(EXERCISE GOAL): For this exercise, restate word for word only the lines from the first line of the data to the line containing "entry_of y m p".

━━━━━━━━━━━━━━━━━━━━━━━━━━━━━━

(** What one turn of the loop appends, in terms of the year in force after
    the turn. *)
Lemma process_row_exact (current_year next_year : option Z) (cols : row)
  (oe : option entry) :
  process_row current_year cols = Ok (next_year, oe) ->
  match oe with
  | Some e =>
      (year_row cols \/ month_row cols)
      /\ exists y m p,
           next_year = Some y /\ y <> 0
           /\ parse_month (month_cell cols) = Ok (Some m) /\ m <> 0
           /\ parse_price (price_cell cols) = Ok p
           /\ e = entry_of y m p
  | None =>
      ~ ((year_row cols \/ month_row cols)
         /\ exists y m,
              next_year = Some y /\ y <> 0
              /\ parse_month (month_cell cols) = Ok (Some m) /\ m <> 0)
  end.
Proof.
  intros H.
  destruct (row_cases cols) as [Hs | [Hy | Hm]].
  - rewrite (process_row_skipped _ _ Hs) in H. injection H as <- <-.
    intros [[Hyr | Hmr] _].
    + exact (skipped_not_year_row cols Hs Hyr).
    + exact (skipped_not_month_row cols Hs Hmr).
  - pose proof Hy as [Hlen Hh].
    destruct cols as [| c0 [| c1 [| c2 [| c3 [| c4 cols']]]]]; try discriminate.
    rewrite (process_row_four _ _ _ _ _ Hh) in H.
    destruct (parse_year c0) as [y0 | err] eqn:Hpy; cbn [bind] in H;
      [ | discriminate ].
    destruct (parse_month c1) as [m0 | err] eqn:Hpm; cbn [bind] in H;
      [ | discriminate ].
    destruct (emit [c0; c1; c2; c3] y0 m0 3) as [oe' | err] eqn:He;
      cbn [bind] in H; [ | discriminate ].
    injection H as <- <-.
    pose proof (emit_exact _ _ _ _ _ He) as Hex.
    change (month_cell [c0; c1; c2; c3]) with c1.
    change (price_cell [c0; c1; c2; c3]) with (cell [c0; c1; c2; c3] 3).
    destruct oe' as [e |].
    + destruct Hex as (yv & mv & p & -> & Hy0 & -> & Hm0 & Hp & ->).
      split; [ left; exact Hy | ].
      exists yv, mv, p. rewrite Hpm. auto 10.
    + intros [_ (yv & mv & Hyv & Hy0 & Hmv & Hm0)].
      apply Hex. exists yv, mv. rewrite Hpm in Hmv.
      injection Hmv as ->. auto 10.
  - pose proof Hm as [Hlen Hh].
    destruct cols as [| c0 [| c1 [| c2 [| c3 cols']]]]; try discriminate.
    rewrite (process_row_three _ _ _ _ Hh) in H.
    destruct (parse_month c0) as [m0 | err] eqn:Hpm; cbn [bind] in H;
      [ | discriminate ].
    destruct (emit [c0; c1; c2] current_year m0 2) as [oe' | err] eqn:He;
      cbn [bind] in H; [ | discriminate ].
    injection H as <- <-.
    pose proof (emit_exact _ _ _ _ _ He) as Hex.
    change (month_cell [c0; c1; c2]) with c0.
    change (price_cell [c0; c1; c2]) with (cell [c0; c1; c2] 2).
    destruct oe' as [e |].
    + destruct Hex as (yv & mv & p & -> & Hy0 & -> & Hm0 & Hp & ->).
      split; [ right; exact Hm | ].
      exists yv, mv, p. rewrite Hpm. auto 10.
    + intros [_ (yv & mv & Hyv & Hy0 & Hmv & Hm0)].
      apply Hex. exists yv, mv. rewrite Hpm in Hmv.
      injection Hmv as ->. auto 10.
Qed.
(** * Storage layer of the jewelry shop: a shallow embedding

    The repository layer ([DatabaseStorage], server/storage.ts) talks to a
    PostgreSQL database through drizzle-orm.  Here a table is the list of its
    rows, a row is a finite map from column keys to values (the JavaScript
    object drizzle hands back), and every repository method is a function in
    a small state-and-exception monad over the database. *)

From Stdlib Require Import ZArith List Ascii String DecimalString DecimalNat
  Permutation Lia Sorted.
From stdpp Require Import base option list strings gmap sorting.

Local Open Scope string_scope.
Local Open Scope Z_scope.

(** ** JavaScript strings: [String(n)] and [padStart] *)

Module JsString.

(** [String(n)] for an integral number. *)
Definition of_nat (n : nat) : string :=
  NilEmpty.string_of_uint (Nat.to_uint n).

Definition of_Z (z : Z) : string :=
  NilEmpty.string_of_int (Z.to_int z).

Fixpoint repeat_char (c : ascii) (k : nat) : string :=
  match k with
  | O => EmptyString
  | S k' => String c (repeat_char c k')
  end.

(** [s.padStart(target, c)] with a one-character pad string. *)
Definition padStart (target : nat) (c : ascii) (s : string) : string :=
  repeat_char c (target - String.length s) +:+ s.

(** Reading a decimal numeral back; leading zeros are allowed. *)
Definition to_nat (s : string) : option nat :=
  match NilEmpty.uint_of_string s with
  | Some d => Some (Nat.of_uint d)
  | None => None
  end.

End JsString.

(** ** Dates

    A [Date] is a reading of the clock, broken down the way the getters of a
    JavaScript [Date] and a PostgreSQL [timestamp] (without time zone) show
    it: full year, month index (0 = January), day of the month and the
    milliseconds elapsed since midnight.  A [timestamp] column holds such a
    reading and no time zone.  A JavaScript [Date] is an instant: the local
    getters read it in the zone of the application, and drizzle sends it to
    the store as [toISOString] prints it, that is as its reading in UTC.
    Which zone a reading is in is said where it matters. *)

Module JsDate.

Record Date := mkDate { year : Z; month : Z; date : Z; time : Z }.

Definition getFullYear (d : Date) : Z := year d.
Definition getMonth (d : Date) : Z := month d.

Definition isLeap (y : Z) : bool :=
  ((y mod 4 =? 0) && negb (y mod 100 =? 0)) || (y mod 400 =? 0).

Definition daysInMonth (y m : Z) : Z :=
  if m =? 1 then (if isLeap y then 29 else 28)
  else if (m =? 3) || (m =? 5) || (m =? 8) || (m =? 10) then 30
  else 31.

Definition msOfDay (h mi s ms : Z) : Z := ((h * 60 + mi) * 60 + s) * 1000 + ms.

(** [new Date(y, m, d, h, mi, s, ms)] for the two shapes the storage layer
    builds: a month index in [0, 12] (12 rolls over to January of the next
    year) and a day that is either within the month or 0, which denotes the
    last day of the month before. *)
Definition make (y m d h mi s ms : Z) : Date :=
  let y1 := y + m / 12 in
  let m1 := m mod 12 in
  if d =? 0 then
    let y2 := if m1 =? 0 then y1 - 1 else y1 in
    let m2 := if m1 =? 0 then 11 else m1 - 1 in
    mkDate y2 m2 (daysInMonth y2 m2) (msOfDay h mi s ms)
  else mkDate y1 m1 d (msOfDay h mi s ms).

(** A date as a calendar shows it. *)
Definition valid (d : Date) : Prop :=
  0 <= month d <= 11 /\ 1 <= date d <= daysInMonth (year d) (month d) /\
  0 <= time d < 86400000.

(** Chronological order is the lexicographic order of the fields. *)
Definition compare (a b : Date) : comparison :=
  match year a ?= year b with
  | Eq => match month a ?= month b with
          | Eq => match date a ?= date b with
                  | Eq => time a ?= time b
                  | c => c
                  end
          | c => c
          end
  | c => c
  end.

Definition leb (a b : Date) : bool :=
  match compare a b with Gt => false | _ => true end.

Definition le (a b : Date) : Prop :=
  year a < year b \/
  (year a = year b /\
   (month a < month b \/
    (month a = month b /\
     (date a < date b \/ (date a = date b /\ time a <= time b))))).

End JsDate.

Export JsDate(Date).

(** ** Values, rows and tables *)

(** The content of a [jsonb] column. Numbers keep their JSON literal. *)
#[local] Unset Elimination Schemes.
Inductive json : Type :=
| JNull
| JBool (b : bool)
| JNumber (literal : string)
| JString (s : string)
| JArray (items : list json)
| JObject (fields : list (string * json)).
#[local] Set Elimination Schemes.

━━━━━━━━━━━━━━━━━━━━━━━━━━━━━━

(RESPONSE TO THIS TASK):
(** What one turn of the loop appends, in terms of the year in force after
    the turn. *)
Lemma process_row_exact (current_year next_year : option Z) (cols : row)
  (oe : option entry) :
  process_row current_year cols = Ok (next_year, oe) ->
  match oe with
  | Some e =>
      (year_row cols \/ month_row cols)
      /\ exists y m p,
           next_year = Some y /\ y <> 0
           /\ parse_month (month_cell cols) = Ok (Some m) /\ m <> 0
           /\ parse_price (price_cell cols) = Ok p
           /\ e = entry_of y m p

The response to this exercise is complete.